Another publisher, who asked to remain anonymous, talked to me about the strategic goals of such podcast-to-broadcast transitions, and how many of those goals usually don’t pan out as expected. The original idea, typically, is to essentially have the broadcast editions be a commercial for the podcast — listeners would stumble onto it, and perhaps be hooked enough to dig up the rest of the story on the podcast version. That publisher wasn’t able to spot any data that suggested this to be the case, with the methodology there being to watch whether there were bumps in downloads in the geographic area in which the broadcast had been aired. The publisher then produced a few theories as to why this was the case, including inopportune time slots, identity complications between the podcast provider and the airing station, some reaction delay between listen and subscribe, the nature of the content, and the old nut of broadcast listeners being a creature separate and apart from podcast listeners.

I’m tempted to buy some stock in that last hypothesis — but the larger reality is that there simply isn’t enough experimentation data to make any definitive judgments about this. As it stands, there seems to be one completely solid reason to get into such arrangements: broadcasters need interesting and varied content to fill time slots, and publishers can pocket some money from giving them product (provided that the amount of work to do so isn’t excessive). That can, and should, be enough reason for some, but generating more data to discover more benefits in doing so could be another.

A Peculiar Technicality

Two weeks ago, a strange thing went down with ESPN’s Fantasy Focus Football podcast, where listeners who were streaming the October 20, 2017 edition of the show seemingly encountered an ad they could not skip.

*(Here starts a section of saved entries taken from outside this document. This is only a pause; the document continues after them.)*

(** What it is: the earliest deadline armed since it last went off or was
    disarmed, and how often it went off. *)
Definition shot_step (o : shot_op) (a : option Z * nat) : option Z * nat :=
  match o, a with
  | Arm d, (None, n) => (Some d, n)
  | Arm d, (Some x, n) => (Some (Z.min d x), n)
  | Disarm, (_, n) => (None, n)
  | Fire now, (Some x, n) => if x <=? now then (None, S n) else a
  | Fire _, (None, n) => a
  end.

Definition shot_op_ok (o : shot_op) : Prop :=
  match o with Arm d => 0 <= d < never | Disarm => True | Fire now => 0 <= now < never end.

Section one_shot.
Context (core : nat).

Record armed_for (a : option Z * nat) (s0 s : source) (c : per_core) (r : timer) : Prop := {
  ar_mode : active_mode s = tickless;
  ar_core : cores s !! core = Some c;
  ar_timer : timers s !! core = Some r;
  ar_armed : armed c = default never (fst a);
  ar_compare : compare r = armed c;
  ar_deadline x : fst a = Some x -> 0 <= x < never;
  ar_handled : handled core s c = handled core s0 c;
  ar_calls : calls s = mjoin (replicate (snd a) (handled core s0 c)) ++ calls s0
}.

(** A deadline recorded and written to the compare. *)
Definition with_deadline (v : Z) (s : source) : source :=
  set_timers (alter (fun r => Timer v (interrupt_on r)) core (timers s)) (set_cores (alter (set_armed v) core (cores s)) s).

Lemma armed_with a n a' s0 s c r : armed_for (a, n) s0 s c r -> (forall x, a' = Some x -> 0 <= x < never) ->
  armed_for (a', n) s0 (with_deadline (default never a') s) (set_armed (default never a') c) (Timer (default never a') (interrupt_on r)).
Proof.
  intros [Hm Hc Hr Ha Hcmp Hd Hh Hcalls] Hx. split; cbn; auto.
  - rewrite list_lookup_alter_eq, Hc. reflexivity.
  - rewrite list_lookup_alter_eq, Hr. reflexivity.
Qed.

Lemma shot_refines a o s0 s c r : armed_for a s0 s c r -> shot_op_ok o ->
  exists s' c' r', shoot core o s = Ok (tt, s') /\ armed_for (shot_step o a) s0 s' c' r' /\ delivery c' = delivery c /\ interrupt_on r' = interrupt_on r.
Proof.
  intros H Ho. destruct a as [a n]. pose proof H as [Hm Hc Hr Ha Hcmp Hd Hh Hcalls]. cbn [fst snd] in *.
  destruct o as [d | | now]; cbn [shoot shot_op_ok] in *;
    unfold time_arm, time_disarm, interrupt, compare_write, modify_timer, modify_core, get_core, kbind, kget, kensure, kmodify, kret;
    rewrite ?Hc, Hm; rewrite ?bool_decide_eq_true_2 by reflexivity; cbn -[shot_step]; rewrite ?Hc; cbn -[shot_step].
  - rewrite Ha. destruct (Z.ltb_spec d (default never a)) as [Hlt | Hge].
    + exists (with_deadline d s), (set_armed d c), (Timer d (interrupt_on r)). split; [reflexivity |]. split; [| auto].
      replace (shot_step (Arm d) (a, n)) with (Some d, n) by (destruct a; cbn in *; [rewrite Z.min_l by lia |]; reflexivity).
      apply (armed_with _ _ (Some d) _ _ _ _ H). intros x [= <-]. exact Ho.
    + exists s, c, r. split; [reflexivity |]. split; [| auto].
      destruct a as [x |]; cbn in Hge; [| lia]. unfold shot_step. rewrite Z.min_r by lia. exact H.
  - exists (with_deadline never s), (set_armed never c), (Timer never (interrupt_on r)). split; [reflexivity |]. split; [| auto].
    apply (armed_with _ _ None _ _ _ _ H). discriminate.
  - destruct a as [x |]; cbn in Ha; rewrite Ha.
    + destruct (Hd x eq_refl) as [Hx0 Hx]. rewrite (proj2 (Z.eqb_neq x never)) by lia. unfold shot_step.
      destruct (Z.leb_spec x now) as [Hle | Hgt]; cbn.
      * pose proof (armed_with _ n None _ _ _ _ H ltac:(discriminate)) as H'. cbn in H'.
        erewrite call_handler_spec by (cbn; rewrite list_lookup_alter_eq, Hc; reflexivity).
        eexists _, (set_armed never c), (Timer never (interrupt_on r)). split; [reflexivity |]. split; [| auto].
        destruct H' as [? Hc' Hr' ? ? ? Hh' Hcalls']. split; cbn in *; eauto; try discriminate.
        rewrite <- app_assoc. f_equal; [exact Hh' | exact Hcalls'].
      * eexists _, c, (Timer x (interrupt_on r)). split; [reflexivity |]. split; [| auto].
        split; cbn; eauto. rewrite list_lookup_alter_eq, Hr. reflexivity.
    + eexists _, c, (Timer never (interrupt_on r)). split; [reflexivity |]. split; [| auto].
      split; cbn; eauto. rewrite list_lookup_alter_eq, Hr. reflexivity.
Qed.

Lemma shots_refine l : forall a s0 s c r, armed_for a s0 s c r -> Forall shot_op_ok l ->
  exists s' c' r', shoots core l s = Ok (tt, s') /\ armed_for (fold_left (fun a o => shot_step o a) l a) s0 s' c' r' /\
    delivery c' = delivery c /\ interrupt_on r' = interrupt_on r.
Proof.
  induction l as [| o l IH]; intros a s0 s c r H Hl; cbn; [exists s, c, r; auto |].
  apply Forall_cons in Hl as [Ho Hl]. destruct (shot_refines a o s0 s c r H Ho) as (s1 & c1 & r1 & E & H1 & Ed & Ei).
  unfold kbind. rewrite E. destruct (IH _ s0 s1 c1 r1 H1 Hl) as (s2 & c2 & r2 & E2 & H2 & Ed2 & Ei2).
  do 3 eexists. split; [exact E2 |]. split; [exact H2 |]. split; congruence.
Qed.
End one_shot.

(** ** The properties *)

Import Mtime.
Local Open Scope Z_scope.

(** C39: the periodic count is true to MTIME. The time core's setup starts it
    at nothing; and each of its interrupts, however late and whatever it missed,
    finishes, leaves the count at exactly the whole periods since the setup and
    the compare past now by at most one, and runs the callback once if delivery
    is on. *)
Theorem periodic_count_is_true (s : source) (c : per_core) (r : timer) :
  (forall clock_hz mtime tick_hz,
     active_mode s = none -> configured_tick_hz s = 0 -> cores s !! time_core = Some c -> timers s !! time_core = Some r ->
     0 < tick_hz <= clock_hz -> 0 <= mtime -> mtime + clock_hz < 2 ^ 64 ->
     exists s', time_setup time_core clock_hz mtime tick_hz s = Ok (tt, s') /\ period s' = clock_hz / tick_hz /\
       count_of (tick s') = 0 /\ exists c' r', counting mtime s' c' r') /\
  (forall origin now,
     counting origin s c r -> compare r <= now -> now + period s < 2 ^ 64 -> (now - compare r) / period s + 1 < 2 ^ 32 ->
     exists s' c' r', interrupt time_core now s = Ok (tt, s') /\ counting origin s' c' r' /\ period s' = period s /\
       count_of (tick s') = (now - origin) / period s /\ now < compare r' <= now + period s /\
       calls s' = handled time_core s c ++ calls s).
Proof.
  split.
  - intros clock_hz mtime tick_hz Hm Hz Hc Hr Ht H0 Hlt.
    destruct (setup_counts s clock_hz mtime tick_hz c r Hm Hz Hc Hr Ht H0 Hlt) as (s' & E & Hco & Hp & Hn & _). eauto 10.
  - intros origin now Hco. rewrite (co_compare _ _ _ _ Hco). intros Hle Hlt Hfew.
    destruct (interrupt_counts origin s c r now Hco Hle Hlt Hfew) as (s' & E & Hco' & Hp & Hn & Hcalls).
    do 3 eexists. split; [exact E |]. split; [exact Hco' |]. cbn. pose proof (next_grid_after (next_tick c) (period s) now (co_period _ _ _ _ Hco)). auto.
Qed.

(** C40: the tickless one-shot honours the earliest deadline. Any sequence of
    arms, disarms and interrupts of a core finishes and leaves the compare at
    the earliest deadline armed since it last went off or was disarmed, or at
    never; an interrupt at or after that deadline, and no other, sets it off,
    and each time it does the callback runs once if delivery is on. *)
Theorem tickless_honours_earliest (core : nat) (l : list shot_op) (s : source) (c : per_core) (r : timer) :
  active_mode s = tickless -> cores s !! core = Some c -> timers s !! core = Some r -> armed c = never -> compare r = never ->
  Forall shot_op_ok l ->
  let '(deadline, times) := fold_left (fun a o => shot_step o a) l (None, O) in
  exists s' r', shoots core l s = Ok (tt, s') /\ timers s' !! core = Some r' /\ interrupt_on r' = interrupt_on r /\
    compare r' = default never deadline /\
    (forall now, 0 <= now < never -> raised now r' = interrupt_on r && from_option (fun x => x <=? now) false deadline) /\
    calls s' = mjoin (replicate times (handled core s c)) ++ calls s.
Proof.
  intros Hm Hc Hr Ha Hcmp Hl.
  assert (H0 : armed_for core (None, O) s s c r) by (split; cbn; auto; try congruence; discriminate).
  destruct (shots_refine core l (None, O) s s c r H0 Hl) as (s' & c' & r' & E & [_ _ Hr' Ha' Hcmp' Hd' _ Hcalls'] & Hdl & Hi).
  destruct (fold_left _ l _) as [deadline times]. cbn [fst snd] in *.
  exists s', r'. split; [exact E |]. split; [exact Hr' |]. split; [exact Hi |]. split; [congruence |].
  split; [| unfold handled in *; rewrite Hdl in Hcalls'; exact Hcalls'].
  intros now Hnow. unfold raised. rewrite Hi, Hcmp', Ha'. f_equal.
  destruct deadline as [x |]; [reflexivity | apply Z.leb_gt; cbn; lia].
Qed.

(** A count read without a lock was the count. While every advance of the
    time core comes whole, as its interrupt does for what it interrupts, a
    read's answer is what the count was at some time during the read; and the
    read ends, with at most one retry for each carry into the high word. *)
Theorem count_reads_are_counts (h : nat -> Z * Z) (now : nat) :
  (forall n, words (h n) /\ (h (S n) = h n \/
     exists ticks, 0 <= ticks < 2 ^ 32 /\ count_of (h n) + ticks < 2 ^ 64 /\ last (advance_count ticks (h n)) = Some (h (S n)))) ->
  (forall fuel v now', periodic_count h fuel now = Ok (v, now') -> exists t, (now <= t < now')%nat /\ v = count_of (h t)) /\
  (forall carries, (forall n, (now + 3 * carries <= n)%nat -> (h (S n)).1 = (h n).1) ->
     exists v now', periodic_count h (S carries) now = Ok (v, now')).
Proof.
  intros Hh. assert (Hw : whole h).
  { intros n. destruct (Hh n) as [Hn [-> | (ticks & Ht & Hlt & E)]]; [split; [exact Hn | lia] |].
    destruct (advance_count_adds ticks (h n) Hn Ht Hlt) as (w & Ew & _ & Hc). rewrite Ew in E. injection E as <-. split; [exact Hn | lia]. }
  split; [intros fuel v now'; apply (read_at h Hw) | intros carries; apply read_ends].
Qed.

(** On another core an advance does not come whole: a read that falls between
    the two stores of a carry answers 2^32 too much, beyond every count there
    was or came to be. *)
Definition carrying : nat -> Z * Z :=
  fun t => if (t <? 1)%nat then (0, 2 ^ 32 - 1)
           else default (0, 0) (advance_count 1 (0, 2 ^ 32 - 1) !! (if (t <? 4)%nat then 0 else 1)%nat).

Lemma torn_count :
  (exists now', periodic_count carrying 1%nat 1%nat = Ok (2 ^ 33 - 1, now')) /\
  count_of (carrying 0) = 2 ^ 32 - 1 /\ forall t, (4 <= t)%nat -> count_of (carrying t) = 2 ^ 32.
Proof.
  split; [eexists; vm_compute; reflexivity |]. split; [reflexivity |]. intros t Ht. unfold carrying.
  rewrite (proj2 (Nat.ltb_ge t 1)), (proj2 (Nat.ltb_ge t 4)) by lia. reflexivity.
Qed.

(** ** A source of one core *)
Module MtimeScenario.
Definition fresh : source :=
  Source [PerCore 0 0 false] none 0 0 (0, 0) (Some 7%nat) 3%nat [Timer 0 false] [].

(** Set up at 1000, ten counts a tick, delivery on. *)
Definition ticking : source :=
  Source [PerCore 1010 never true] periodic 10 100 (0, 0) (Some 7%nat) 3%nat [Timer 1010 true] [].

Lemma ticking_counts : counting 1000 ticking (PerCore 1010 never true) (Timer 1010 true).
Proof. split; try reflexivity; first [lia | split; cbn; lia]. Qed.

Definition shots : list shot_op := [Arm 50; Arm 20; Fire 10; Fire 25; Arm 60].

Definition quiet : source := Source [PerCore 0 never true] tickless 0 1000 (0, 0) (Some 7%nat) 3%nat [Timer never true] [].
End MtimeScenario.

Lemma periodic_count_is_true_witness :
  exists s', interrupt time_core 1039 MtimeScenario.ticking = Ok (tt, s') /\ count_of (tick s') = 3.
Proof.
  destruct (proj2 (periodic_count_is_true MtimeScenario.ticking (PerCore 1010 never true) (Timer 1010 true)) 1000 1039
              MtimeScenario.ticking_counts ltac:(cbn; lia) ltac:(reflexivity) ltac:(reflexivity)) as (s' & c' & r' & E & _ & _ & Hn & _).
  exists s'. split; [exact E | exact Hn].
Defined.

Lemma tickless_honours_earliest_witness :
  exists s', shoots 0 MtimeScenario.shots MtimeScenario.quiet = Ok (tt, s') /\ calls s' = [(0%nat, 7%nat, 3%nat)].
Proof.
  destruct (tickless_honours_earliest 0 MtimeScenario.shots MtimeScenario.quiet (PerCore 0 never true) (Timer never true)
              eq_refl eq_refl eq_refl eq_refl eq_refl) as (s' & r' & E & _ & _ & _ & _ & Hcalls).
  - repeat (constructor; [cbn; unfold never; lia |]). constructor.
  - exists s'. split; [exact E | exact Hcalls].
Defined.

Any attempts to scrub forward, or even pause, would result in the episode restarting. Daniel Dopp, one of the show’s hosts, later acknowledged the problem on Twitter: “Aware of problems with podcasts restarting when trying to pause/fast forward/rewind. Tech team is working the issue. Updates to follow!”

The technical problem would later get resolved, but not without causing some listeners to be wary. “I’ve been waiting for the day that we’d be forced to listen to ads, and it seems that it may be upon us,” a reader wrote me.

I checked in with ESPN, and I’m told that the problems stemmed from a technical issue on the part of a vendor that the company uses to oversee podcast ad insertion. They declined to name the vendor when asked.

I bring up this incident to simply to highlight the following: in case you didn’t know that play-event complications can be triggered from the hosting side of the stack, now you do. It previously didn’t occur to me that it was possible, but so it goes.

Two quick things. 

  • Always useful to keep tabs on what’s happening among advertisers: “HelloFresh is growing three times faster than Blue Apron and is worth twice as much.” (Recode)
  • In a recent exchange with WNYC’s comms head, I was told to keep an eye out for a big piece of news “in the coming weeks.” Watch the transom.